Description of the task: Repeat the stretch of entries below from the line with "Definition get_description (this" through the line with "(** [get tag()] *)". Include both ends and add nothing.

━━━━

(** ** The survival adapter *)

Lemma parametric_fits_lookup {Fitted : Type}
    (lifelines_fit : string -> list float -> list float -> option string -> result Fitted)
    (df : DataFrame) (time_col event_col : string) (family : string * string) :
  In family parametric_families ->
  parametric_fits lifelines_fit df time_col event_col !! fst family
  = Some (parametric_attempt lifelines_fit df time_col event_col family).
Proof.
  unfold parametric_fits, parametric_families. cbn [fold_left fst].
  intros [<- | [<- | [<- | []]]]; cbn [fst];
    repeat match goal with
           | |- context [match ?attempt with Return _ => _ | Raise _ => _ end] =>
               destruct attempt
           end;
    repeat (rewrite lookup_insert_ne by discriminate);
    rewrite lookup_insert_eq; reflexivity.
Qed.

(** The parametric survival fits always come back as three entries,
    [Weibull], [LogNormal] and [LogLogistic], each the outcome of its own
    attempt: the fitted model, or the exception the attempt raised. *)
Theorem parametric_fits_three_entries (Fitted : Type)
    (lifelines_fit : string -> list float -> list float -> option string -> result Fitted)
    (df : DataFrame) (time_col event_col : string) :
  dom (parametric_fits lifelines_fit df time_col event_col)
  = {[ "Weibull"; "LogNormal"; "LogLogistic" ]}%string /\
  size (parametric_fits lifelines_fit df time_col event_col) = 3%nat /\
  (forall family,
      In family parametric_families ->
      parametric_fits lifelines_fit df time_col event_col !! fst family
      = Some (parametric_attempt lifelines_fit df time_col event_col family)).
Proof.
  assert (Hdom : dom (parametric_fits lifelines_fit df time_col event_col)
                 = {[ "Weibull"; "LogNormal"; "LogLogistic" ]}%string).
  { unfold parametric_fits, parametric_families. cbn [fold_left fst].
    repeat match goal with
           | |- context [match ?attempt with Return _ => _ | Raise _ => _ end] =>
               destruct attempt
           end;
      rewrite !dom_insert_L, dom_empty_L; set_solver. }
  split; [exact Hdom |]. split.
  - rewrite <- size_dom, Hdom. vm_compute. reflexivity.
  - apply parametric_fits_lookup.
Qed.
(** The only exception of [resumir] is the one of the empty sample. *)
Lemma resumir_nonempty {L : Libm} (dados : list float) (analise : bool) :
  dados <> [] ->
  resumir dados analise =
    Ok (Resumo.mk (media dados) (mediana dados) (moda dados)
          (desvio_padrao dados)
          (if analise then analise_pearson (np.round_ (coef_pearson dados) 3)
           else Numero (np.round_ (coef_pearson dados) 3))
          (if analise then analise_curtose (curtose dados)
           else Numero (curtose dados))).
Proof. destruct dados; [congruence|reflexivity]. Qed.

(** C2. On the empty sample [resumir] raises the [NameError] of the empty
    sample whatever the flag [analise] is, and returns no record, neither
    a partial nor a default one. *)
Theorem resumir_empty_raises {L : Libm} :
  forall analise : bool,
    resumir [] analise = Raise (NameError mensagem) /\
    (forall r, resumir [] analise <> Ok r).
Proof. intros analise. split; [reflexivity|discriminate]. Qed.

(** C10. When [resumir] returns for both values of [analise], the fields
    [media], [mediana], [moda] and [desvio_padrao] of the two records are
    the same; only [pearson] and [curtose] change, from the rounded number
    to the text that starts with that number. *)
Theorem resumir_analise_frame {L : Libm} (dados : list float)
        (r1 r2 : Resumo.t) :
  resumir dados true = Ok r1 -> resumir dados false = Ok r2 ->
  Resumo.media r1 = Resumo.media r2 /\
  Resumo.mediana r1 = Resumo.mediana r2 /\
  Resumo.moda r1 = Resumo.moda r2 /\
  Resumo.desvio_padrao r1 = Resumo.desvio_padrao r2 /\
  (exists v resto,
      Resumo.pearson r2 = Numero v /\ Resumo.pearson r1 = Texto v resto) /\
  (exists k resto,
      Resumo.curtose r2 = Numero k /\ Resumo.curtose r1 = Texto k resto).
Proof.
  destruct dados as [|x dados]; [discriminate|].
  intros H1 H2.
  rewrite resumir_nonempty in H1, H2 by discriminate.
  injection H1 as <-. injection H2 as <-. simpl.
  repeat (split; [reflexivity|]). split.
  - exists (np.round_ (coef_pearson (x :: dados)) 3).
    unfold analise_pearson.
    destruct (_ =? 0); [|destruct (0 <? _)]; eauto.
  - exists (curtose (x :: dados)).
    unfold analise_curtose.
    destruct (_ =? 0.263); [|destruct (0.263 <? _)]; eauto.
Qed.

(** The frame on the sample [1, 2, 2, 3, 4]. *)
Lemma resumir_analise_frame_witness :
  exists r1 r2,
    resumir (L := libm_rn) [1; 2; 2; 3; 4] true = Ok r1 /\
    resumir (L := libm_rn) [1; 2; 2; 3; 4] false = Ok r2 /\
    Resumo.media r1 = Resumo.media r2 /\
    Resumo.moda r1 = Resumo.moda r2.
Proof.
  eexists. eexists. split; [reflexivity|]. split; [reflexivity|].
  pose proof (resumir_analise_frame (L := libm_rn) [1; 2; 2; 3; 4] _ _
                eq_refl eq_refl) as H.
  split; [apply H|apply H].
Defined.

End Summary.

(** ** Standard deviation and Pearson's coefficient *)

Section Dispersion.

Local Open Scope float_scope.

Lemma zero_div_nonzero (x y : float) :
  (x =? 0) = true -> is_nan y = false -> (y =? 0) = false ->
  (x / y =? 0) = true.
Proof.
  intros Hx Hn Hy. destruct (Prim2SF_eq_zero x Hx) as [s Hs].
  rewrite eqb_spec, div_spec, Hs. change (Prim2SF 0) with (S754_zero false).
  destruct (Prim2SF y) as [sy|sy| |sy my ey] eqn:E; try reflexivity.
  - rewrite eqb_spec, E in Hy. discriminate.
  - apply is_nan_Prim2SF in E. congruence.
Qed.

━━━━

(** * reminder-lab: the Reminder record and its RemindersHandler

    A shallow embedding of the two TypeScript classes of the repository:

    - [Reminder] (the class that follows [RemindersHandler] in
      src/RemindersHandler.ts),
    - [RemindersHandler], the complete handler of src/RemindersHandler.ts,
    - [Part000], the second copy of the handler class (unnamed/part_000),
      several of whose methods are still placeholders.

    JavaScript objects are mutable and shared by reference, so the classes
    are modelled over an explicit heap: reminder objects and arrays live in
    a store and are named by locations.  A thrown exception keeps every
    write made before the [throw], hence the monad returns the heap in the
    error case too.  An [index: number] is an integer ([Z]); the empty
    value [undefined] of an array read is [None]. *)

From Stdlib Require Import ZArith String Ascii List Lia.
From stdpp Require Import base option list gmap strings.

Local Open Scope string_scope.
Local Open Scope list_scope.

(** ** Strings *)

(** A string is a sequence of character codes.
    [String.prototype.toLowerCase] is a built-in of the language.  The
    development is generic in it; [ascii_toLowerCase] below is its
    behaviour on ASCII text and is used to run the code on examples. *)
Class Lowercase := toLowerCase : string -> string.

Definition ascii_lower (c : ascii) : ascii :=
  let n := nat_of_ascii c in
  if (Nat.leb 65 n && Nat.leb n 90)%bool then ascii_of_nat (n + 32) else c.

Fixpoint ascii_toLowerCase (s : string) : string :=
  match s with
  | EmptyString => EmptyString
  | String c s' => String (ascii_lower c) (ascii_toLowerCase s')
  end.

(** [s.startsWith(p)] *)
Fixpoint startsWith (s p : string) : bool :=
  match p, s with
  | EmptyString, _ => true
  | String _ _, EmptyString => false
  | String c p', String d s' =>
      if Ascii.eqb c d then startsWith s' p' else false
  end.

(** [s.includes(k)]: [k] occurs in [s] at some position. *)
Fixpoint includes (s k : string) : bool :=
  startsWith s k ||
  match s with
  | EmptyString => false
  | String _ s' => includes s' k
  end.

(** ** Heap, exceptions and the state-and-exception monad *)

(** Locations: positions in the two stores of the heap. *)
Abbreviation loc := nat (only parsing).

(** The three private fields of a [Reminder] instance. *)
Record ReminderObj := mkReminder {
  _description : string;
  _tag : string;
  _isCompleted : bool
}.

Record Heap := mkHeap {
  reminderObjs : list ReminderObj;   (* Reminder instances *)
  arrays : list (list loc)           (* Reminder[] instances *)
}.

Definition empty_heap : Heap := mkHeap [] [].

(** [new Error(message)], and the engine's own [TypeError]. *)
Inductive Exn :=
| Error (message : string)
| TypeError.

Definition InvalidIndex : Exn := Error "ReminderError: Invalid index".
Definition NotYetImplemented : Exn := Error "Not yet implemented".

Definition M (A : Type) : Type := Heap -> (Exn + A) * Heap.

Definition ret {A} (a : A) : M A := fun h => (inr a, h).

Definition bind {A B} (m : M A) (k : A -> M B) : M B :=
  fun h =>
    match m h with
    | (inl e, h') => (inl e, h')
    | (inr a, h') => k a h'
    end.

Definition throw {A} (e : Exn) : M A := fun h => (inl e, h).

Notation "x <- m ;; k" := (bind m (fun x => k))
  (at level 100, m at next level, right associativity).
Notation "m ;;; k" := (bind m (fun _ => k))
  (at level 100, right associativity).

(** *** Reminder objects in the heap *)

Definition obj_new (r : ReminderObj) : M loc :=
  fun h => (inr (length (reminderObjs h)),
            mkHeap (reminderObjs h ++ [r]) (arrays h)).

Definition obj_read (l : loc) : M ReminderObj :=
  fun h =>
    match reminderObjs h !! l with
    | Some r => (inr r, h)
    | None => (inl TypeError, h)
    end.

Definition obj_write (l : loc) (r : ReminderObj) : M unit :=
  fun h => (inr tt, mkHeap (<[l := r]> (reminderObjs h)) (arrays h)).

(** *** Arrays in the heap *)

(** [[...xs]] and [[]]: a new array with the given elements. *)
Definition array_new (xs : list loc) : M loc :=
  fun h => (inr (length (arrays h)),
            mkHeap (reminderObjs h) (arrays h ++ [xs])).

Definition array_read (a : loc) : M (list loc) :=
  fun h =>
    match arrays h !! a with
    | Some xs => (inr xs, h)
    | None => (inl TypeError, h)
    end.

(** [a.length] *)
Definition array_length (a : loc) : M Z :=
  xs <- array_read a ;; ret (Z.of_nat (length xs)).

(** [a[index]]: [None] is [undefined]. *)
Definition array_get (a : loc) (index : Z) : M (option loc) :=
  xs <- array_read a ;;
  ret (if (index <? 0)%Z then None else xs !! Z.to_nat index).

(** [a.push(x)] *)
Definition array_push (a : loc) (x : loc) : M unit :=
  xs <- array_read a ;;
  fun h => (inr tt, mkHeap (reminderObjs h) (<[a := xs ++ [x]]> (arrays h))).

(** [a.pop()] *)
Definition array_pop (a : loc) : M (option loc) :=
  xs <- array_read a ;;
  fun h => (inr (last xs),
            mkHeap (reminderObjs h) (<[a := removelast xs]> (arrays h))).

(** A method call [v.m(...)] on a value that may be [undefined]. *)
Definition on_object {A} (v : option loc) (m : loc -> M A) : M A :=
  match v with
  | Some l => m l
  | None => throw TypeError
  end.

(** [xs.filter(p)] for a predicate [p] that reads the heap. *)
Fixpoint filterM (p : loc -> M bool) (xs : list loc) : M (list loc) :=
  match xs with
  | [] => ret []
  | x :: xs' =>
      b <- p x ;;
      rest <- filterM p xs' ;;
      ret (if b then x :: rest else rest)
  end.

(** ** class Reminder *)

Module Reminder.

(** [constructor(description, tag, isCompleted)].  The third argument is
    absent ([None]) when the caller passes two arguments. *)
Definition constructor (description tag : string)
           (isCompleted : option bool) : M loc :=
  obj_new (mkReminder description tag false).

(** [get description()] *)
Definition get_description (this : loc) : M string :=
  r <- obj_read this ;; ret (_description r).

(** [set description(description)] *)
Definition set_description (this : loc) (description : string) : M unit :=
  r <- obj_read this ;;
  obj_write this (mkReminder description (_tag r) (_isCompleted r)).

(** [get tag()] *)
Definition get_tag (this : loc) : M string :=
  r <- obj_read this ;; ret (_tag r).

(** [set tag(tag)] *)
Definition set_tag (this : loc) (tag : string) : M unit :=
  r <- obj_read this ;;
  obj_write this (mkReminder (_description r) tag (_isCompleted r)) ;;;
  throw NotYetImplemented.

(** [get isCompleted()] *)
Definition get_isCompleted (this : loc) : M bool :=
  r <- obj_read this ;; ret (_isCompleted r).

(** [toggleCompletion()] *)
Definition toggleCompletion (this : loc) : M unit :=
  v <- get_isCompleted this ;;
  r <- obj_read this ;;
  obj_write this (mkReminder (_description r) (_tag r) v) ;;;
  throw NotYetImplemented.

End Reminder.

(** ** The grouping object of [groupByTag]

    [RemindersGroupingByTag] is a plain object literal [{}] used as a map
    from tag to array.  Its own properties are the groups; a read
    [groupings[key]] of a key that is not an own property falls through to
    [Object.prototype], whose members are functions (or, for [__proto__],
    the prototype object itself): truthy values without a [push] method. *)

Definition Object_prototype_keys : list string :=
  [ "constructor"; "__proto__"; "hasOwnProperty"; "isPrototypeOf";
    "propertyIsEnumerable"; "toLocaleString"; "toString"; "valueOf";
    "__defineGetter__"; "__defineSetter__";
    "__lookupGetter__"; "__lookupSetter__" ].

━━━━

Exercise result:
Definition get_description (this : loc) : M string :=
  r <- obj_read this ;; ret (_description r).

(** [set description(description)] *)
Definition set_description (this : loc) (description : string) : M unit :=
  r <- obj_read this ;;
  obj_write this (mkReminder description (_tag r) (_isCompleted r)).

(** [get tag()] *)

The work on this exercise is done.